SG-Trainer Ljubomir Vranjes hatte schon am Freitag verdächtig gute Laune demonstriert, wohl in der Überzeugung, gegen die  vermeintlich Unbesiegbaren (saisonübergreifend 37:1 Punkte in Folge) einen guten Plan zu haben. Gestern erlebte er, wie fast alles aufging: „Wir haben mit großer Disziplin in Angriff und Abwehr gespielt, wenig technische Fehler gemacht und fast immer zwei oder drei Tore Vorsprung  gehalten. Mattias Andersson stand sehr gut und hatte wichtige Paraden, wenn wir in Unterzahl waren“, resümierte Vranjes.

Das Plus im Tor war wie schon bei den vorangegangen drei Derby-Heimsiegen ein bedeutender Faktor für Flensburg. Kiels Nummer eins Niklas Landin hielt gar nichts, Nikolas Katsigiannnis blieb mit sechs abgewehrten Bällen deutlich hinter Andersson (15/1) zurück. „Um in Flensburg zu gewinnen, müsste die Torhüterleistung zumindest ausgeglichen sein“, meinte Storm.

Der THW hatte den etwas besseren Start, führte 3:1 (6.), aber dann schon zum letzten Mal beim 6:5 (13.). Der folgende Treffer von Anders Eggert zum 6:6 markierte bereits den letzten Gleichstand in der Partie. Danach lag nur noch die SG vorn.
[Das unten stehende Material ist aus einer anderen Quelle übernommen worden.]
(** A claim that is owned is the turn the runtime state records. *)
Lemma release_ok drops sv claim rest cleared :
  claim.(tc_released) = false →
  runtime_ok drops sv (claim_entry claim :: rest) cleared →
  runtime_ok drops (released (release_inner claim (Some sv)) sv).2 rest cleared.
Proof.
  intros Hr [Hp Ha Hd]. unfold release_inner. rewrite Hr.
  assert (sv.(cv_state).(ct_active_turns) !! claim.(tc_conversation_id) = Some claim.(tc_turn_id))
    as Hact.
  { apply elem_of_map_to_list. rewrite Ha. by left. }
  unfold release. rewrite Hp, Hact, bool_decide_eq_true_2 by done. split; cbn; [done| |].
  - apply (Permutation_cons_inv (a := claim_entry claim)). rewrite <- Ha.
    by apply map_to_list_delete.
  - intros c Hdr Hin. apply elem_of_difference in Hin as [Hin Hne%not_elem_of_singleton].
    destruct (Hd c Hdr Hin) as [?|?]; [left|by right]. by rewrite lookup_delete_ne.
Qed.

Lemma runtime_ok_same drops sv sv' claims cleared cleared' :
  sv'.(cv_poisoned) = sv.(cv_poisoned) →
  sv'.(cv_state).(ct_active_turns) = sv.(cv_state).(ct_active_turns) →
  (∀ c, c ∈ sv'.(cv_state).(ct_deleting_conversations) →
     c ∈ sv.(cv_state).(ct_deleting_conversations) ∧ (c ∈ cleared → c ∈ cleared') ∨
     is_Some (sv.(cv_state).(ct_active_turns) !! c) ∨ c ∈ cleared') →
  runtime_ok drops sv claims cleared → runtime_ok drops sv' claims cleared'.
Proof.
  intros Hp Ha Hd [H1 H2 H3]. split; [by rewrite Hp|by rewrite Ha|]. rewrite Ha.
  intros c Hdr Hin. destruct (Hd c Hin) as [[Hold Hc]|?]; [|done].
  destruct (H3 c Hdr Hold); [by left|right; auto].
Qed.

Lemma runtime_op_ok drops sv own mark {X} (op : RuntimeOp X) rest cleared x sv' :
  runtime_fits op own mark → unreleased own →
  runtime_ok drops sv (claim_entries own ++ rest) (option_list mark ++ cleared) →
  runtime_op op sv = (x, sv') →
  runtime_answers op x ∧ unreleased (runtime_claim_after op own x) ∧
  runtime_ok drops sv' (claim_entries (runtime_claim_after op own x) ++ rest)
    (option_list (runtime_mark_after op mark x) ++ cleared).
Proof.
  intros Hf Hu Hok Hop. pose proof (ro_poisoned _ _ _ _ Hok) as Hp.
  destruct op as [c t|claim|t claim|c|c|c|c|X f]; cbn -[released] in *.
  - subst own. destruct (try_claim_ok _ _ _ _ _ _ _ _ Hok Hop) as [Hans Hok'].
    split; [done|]. split; [|done]. intros claim Hc. destruct x; [|done]. injection Hc as <-.
    by rewrite (Hans a eq_refl).
  - subst own. split; [done|]. split; [done|].
    pose proof (release_ok _ _ _ _ _ (Hu _ eq_refl) Hok) as Hrel. by rewrite Hop in Hrel.
  - destruct Hf as [-> Ht]. split; [done|]. split; [done|].
    pose proof (release_ok _ _ _ _ _ (Hu _ eq_refl) Hok) as Hrel.
    unfold release_for_turn in Hop. rewrite bool_decide_eq_false_2 in Hop by (by intros []).
    by rewrite Hop in Hrel.
  - subst mark. unfold mark_deleting, is_claimed, read_or, locked in Hop. rewrite Hp in Hop.
    injection Hop as <- <-. split; [done|]. split; [done|].
    eapply runtime_ok_same; [..|exact Hok]; [done|done|]. cbn. intros c' Hin.
    case_bool_decide as Hact; [|set_solver].
    apply elem_of_union in Hin as [->%elem_of_singleton|Hin]; [by right; left|by left].
  - injection Hop as <- <-. split; [done|]. split; [done|].
    eapply runtime_ok_same; [..|exact Hok]; unfold clear_deleting, locked; rewrite Hp; [done|done|].
    cbn. intros c' [Hin Hne%not_elem_of_singleton]%elem_of_difference. left. split; [done|].
    destruct Hf as [->| ->]; [done|]. cbn. set_solver.
  - injection Hop as <- <-. split; [done|]. split; [done|].
    eapply runtime_ok_same; [..|exact Hok]; unfold mark_cancelling, locked; rewrite Hp; [done|done|].
    cbn. intros c' Hin. by left.
  - injection Hop as <- <-. split; [done|]. split; [done|].
    eapply runtime_ok_same; [..|exact Hok]; unfold clear_cancelling, locked; rewrite Hp; [done|done|].
    cbn. intros c' Hin. by left.
  - injection Hop as <- <-. by split.
Qed.
(** A directory made for this conversation, in the file system [canonicalize]: the one its row
    names, below [conversations] of the workspace root, alone or in the directories of a date,
    its name ending in the identifier *)
Definition own_workspace (canonicalize : string → result string string) (row : ConversationRow)
    (conversation_id path : string) : Prop :=
  ∃ extra workspace root dirs name,
    json_from_str row.(cvr_extra) = Some extra ∧
    json_get "workspace" extra ≫= json_as_str = Some workspace ∧
    canonicalize (utrim workspace) = Ok path ∧
    canonicalize (join workspace_root "conversations") = Ok root ∧
    components path = components root ++ dirs ++ [Normal name] ∧
    ends_with ("-temp-" +:+ conversation_id) name = true ∧
    (dirs = [] ∨ ∃ year month day, dirs = [year; month; day] ∧
       is_date_part 4 year = true ∧ is_date_part 2 month = true ∧ is_date_part 2 day = true).

(** What is tried after a workspace is gone: the directories of its day, month and year, below
    the workspace root, as far as they are empty *)
Inductive pruning (path : string) : list Notable → Prop :=
  | pr_none canonicalize : pruning path [Looked canonicalize]
  | pr_date canonicalize root year month day name day_dir month_dir year_dir n :
      canonicalize (join workspace_root "conversations") = Ok root →
      components path = components root ++ [year; month; day; name] →
      is_date_part 4 year = true → is_date_part 2 month = true → is_date_part 2 day = true →
      parent path = Some day_dir → parent day_dir = Some month_dir → parent month_dir = Some year_dir →
      pruning path (Looked canonicalize :: (RemovedIfEmpty <$> take n [day_dir; month_dir; year_dir])).

Lemma strip_components_spec base path rest :
  strip_components base path = Some rest → path = base ++ rest.
Proof.
  revert path. induction base as [|b base IH]; intros path; [by intros [= ->]|].
  destruct path as [|p path]; [done|]. cbn. case_bool_decide as Heq; [|done]. subst.
  intros Hs. by rewrite (IH path Hs).
Qed.

Lemma deleted_workspace_is_own canonicalize row c path :
  auto_provisioned_workspace_to_delete json_from_str workspace_root canonicalize row c = Some path →
  own_workspace canonicalize row c path.
Proof.
  unfold auto_provisioned_workspace_to_delete. intros Hw.
  apply bind_Some in Hw as (extra & Hextra & Hw). apply bind_Some in Hw as (workspace' & Htrim & Hw).
  apply fmap_Some in Htrim as (workspace & Hws & ->).
  destruct (_ || _); [done|]. apply bind_Some in Hw as (root & Hroot & Hw).
  apply bind_Some in Hw as (p & Hp & Hw). apply bind_Some in Hw as (name & Hname & Hw).
  destruct (ends_with _ name) eqn:Hends; [cbn in Hw|done].
  apply bind_Some in Hw as (relative & Hrel%strip_components_spec & Hw).
  destruct (is_auto_workspace_relative_path relative) eqn:Hauto; [|done]. injection Hw as <-.
  assert (last relative = Some (Normal name)) as Hlast.
  { unfold file_name in Hname. rewrite Hrel, last_app in Hname.
    destruct (last relative) as [[]|] eqn:Hl; try done; [by injection Hname as <-|].
    by apply last_None in Hl as ->. }
  exists extra, workspace, root. destruct (canonicalize (join _ _)) as [root'|]; [|done].
  injection Hroot as <-. destruct (canonicalize (utrim _)) as [p'|]; [|done]. injection Hp as ->.
  destruct relative as [|c1 [|c2 [|c3 [|c4 [|]]]]]; try done; injection Hlast as ->.
  - exists [], name. split_and!; [done..|by left].
  - exists [c1; c2; c3], name. cbn in Hauto. apply andb_prop in Hauto as [[? ?]%andb_prop ?].
    split_and!; [done..|]. right. by exists c1, c2, c3.
Qed.

(** The removal of the workspace, if there is one to remove *)
Inductive removal : option string → list Notable → Prop :=
  | rm_none : removal None []
  | rm_failed path : removal (Some path) [RemovedDir path]
  | rm_done path l : pruning path l → removal (Some path) (RemovedDir path :: l).

(** How a deletion ends: refused, failed, or done: the row first, then the workspace, if it is
    the conversation's own, and then it is told. *)
Inductive delete_outcome (user_id id : string) : result unit ServiceError → list Notable → Prop :=
  | do_refused e r : delete_outcome user_id id (Err e) [Executed (db_get id) r]
  | do_failed row canonicalize e :
      row.(cvr_user_id) = user_id →
      delete_outcome user_id id (Err (SvDb e))
        [Executed (db_get id) (Ok (Some row)); Looked canonicalize; Executed (db_delete id) (Err e)]
  | do_deleted row canonicalize workspace removed source :
      row.(cvr_user_id) = user_id →
      (∀ path, workspace = Some path → own_workspace canonicalize row id path) →
      removal workspace removed →
      delete_outcome user_id id (Ok tt)
        ([Executed (db_get id) (Ok (Some row)); Looked canonicalize; Executed (db_delete id) (Ok tt)] ++
         removed ++ [Told (EventListChanged id "deleted" source)]).

Lemma remove_empty_dirs_notes dirs :
  notes (remove_empty_dirs dirs) (λ _ l, ∃ n, l = RemovedIfEmpty <$> take n dirs).
Proof.
  induction dirs as [|dir dirs IH]; [by exists 0|]. intros [] _.
  - eapply notes_mono, IH. intros _ l [n ->]. by exists (S n).
  - by exists 1.
Qed.
(* ===== verification/StartupDemo.v ===== *)
(** * Conversation: recovery of three messages

    An instance of [recovery_closes_stale_messages]: one message was left unfinished with a
    text, one without, one was finished; and a tool call that was at work stays so. *)
From S2P Require Import Prelude Text Storage ConvRuntime Stream StreamDemo StartupRecovery.

Module StartupDemo.

Definition left_over (id content status : string) : string * MessageRow :=
  (id, mkMessageRow id "conv" (Some id) "text" content (Some "left") (Some status) false 1).

Definition messages : gmap string MessageRow :=
  list_to_map [left_over "a" "half a reply" "work"; left_over "b" "" "pending"; left_over "c" "" "finish";
    ("d", mkMessageRow "d" "conv" (Some "d") "tool_call" "{}" (Some "left") (Some "work") false 1)].

(** The content as it is, under [content] *)
Definition from_str (text : string) : option plain_value := Some (PObject [("content", PString text)]).

Definition before : @World plain_values :=
  mkWorld 0 (mkTables messages {["conv" := mkConversationColumns None 0]}) [] [] [].

Definition after : @World plain_values :=
  (@recover_stale_runtime_state_on_startup StreamDemo.good insertion_order from_str before).2.

Definition seen (id : string) : option (option string * bool) :=
  (λ row, (row.(mg_status), row.(mg_hidden))) <$> after.(wd_tables).(tb_messages) !! id.

Lemma messages_keyed : rows_keyed messages.
Proof.
  intros id row Hrow%elem_of_list_to_map_2.
  repeat (apply elem_of_cons in Hrow as [Heq|Hrow]; [injection Heq as -> ->; reflexivity|]).
  by apply elem_of_nil in Hrow.
Qed.

Example recovery_closes_stale_messages_witness :
  after.(wd_tables).(tb_messages) !! "b" =
    Some (mkMessageRow "b" "conv" (Some "b") "text" "" (Some "left") (Some "finish") true 1) ∧
  seen <$> ["a"; "b"; "c"] =
    [Some (Some "finish", false); Some (Some "finish", true); Some (Some "finish", false)].
Proof.
  split; [|vm_compute; reflexivity].
  etrans; [exact (@recovery_closes_stale_messages StreamDemo.good insertion_order from_str
    (λ _, eq_refl) (λ _ _, eq_refl) (λ _ _, eq_refl) before "b" messages_keyed)|].
  vm_compute. reflexivity.
Defined.

(** The statement selects texts and thoughts: a tool call that was at work stays so. *)
Example tool_call_stays_at_work : seen "d" = Some (Some "work", false).
Proof. vm_compute. reflexivity. Qed.
End StartupDemo.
Zwar gelang es dem Meister, Torgefahr aus dem Flensburger Rückraum weitgehend zu unterbinden. Gegen die SG-Flügelzange war der THW jedoch komplett machtlos. Eggert und Lasse Svan trafen nach Belieben, mehrfach auch von Holger Glandorf brillant assistiert. „Dass die Außen alles treffen, hat es für uns einfacher gemacht. Die Kieler mussten dadurch breiter in der Abwehr stehen“, sagte SG-Spielmacher Thomas Mogensen.

Die 3-2-1-Abwehr der Kieler funktionierte wie schon im Supercup nicht gegen Flensburg. Der SG-Angriff lief Hochgeschwindigkeits-Slalom in dieser sehr offensiven Formation, die THW-Deckung bekam kaum Zugriff auf die Gegenspieler. Trainer Alfred Gislason  reagierte, stellte auf 6:0 um, doch darauf waren die Gastgeber besser vorbereitet als bei der 26:27-Niederlage vor zweieinhalb Wochen in Stuttgart.
Mit Geduld und Präzision  spielten die Flensburger auch die defensive Kieler  Abwehr auseinander. „Bei unseren Spielzügen  legen wir nicht fest, von wo geworfen wird, sondern gucken, wo die beste Möglichkeit entsteht“, erklärte Lasse Svan, „heute waren es meistens die Außenpositionen, nächstes Mal sind es vielleicht wieder die Halben. Gut war heute, dass wir nicht die erste halbe Chance genommen haben.“

Spielerisch hatte die SG eindeutig das bessere Konzept. Dass die Partie dennoch bis zur 55. Minute (26:24 für Flensburg) nicht entschieden war, lag an der nach wie vor überragenden  individuellen Klasse der Kieler. Wenn nichts mehr zu gehen schien, die Zeitnot drohte, kamen Aktionen von Linkshänder Marko Vujin oder Spielmacher Domagoj Duvnjak wie aus dem Nichts. Geringste Nachlässigkeiten im Flensburger Angriff wussten die Kieler  immer noch blitzschnell per Konter zu bestrafen.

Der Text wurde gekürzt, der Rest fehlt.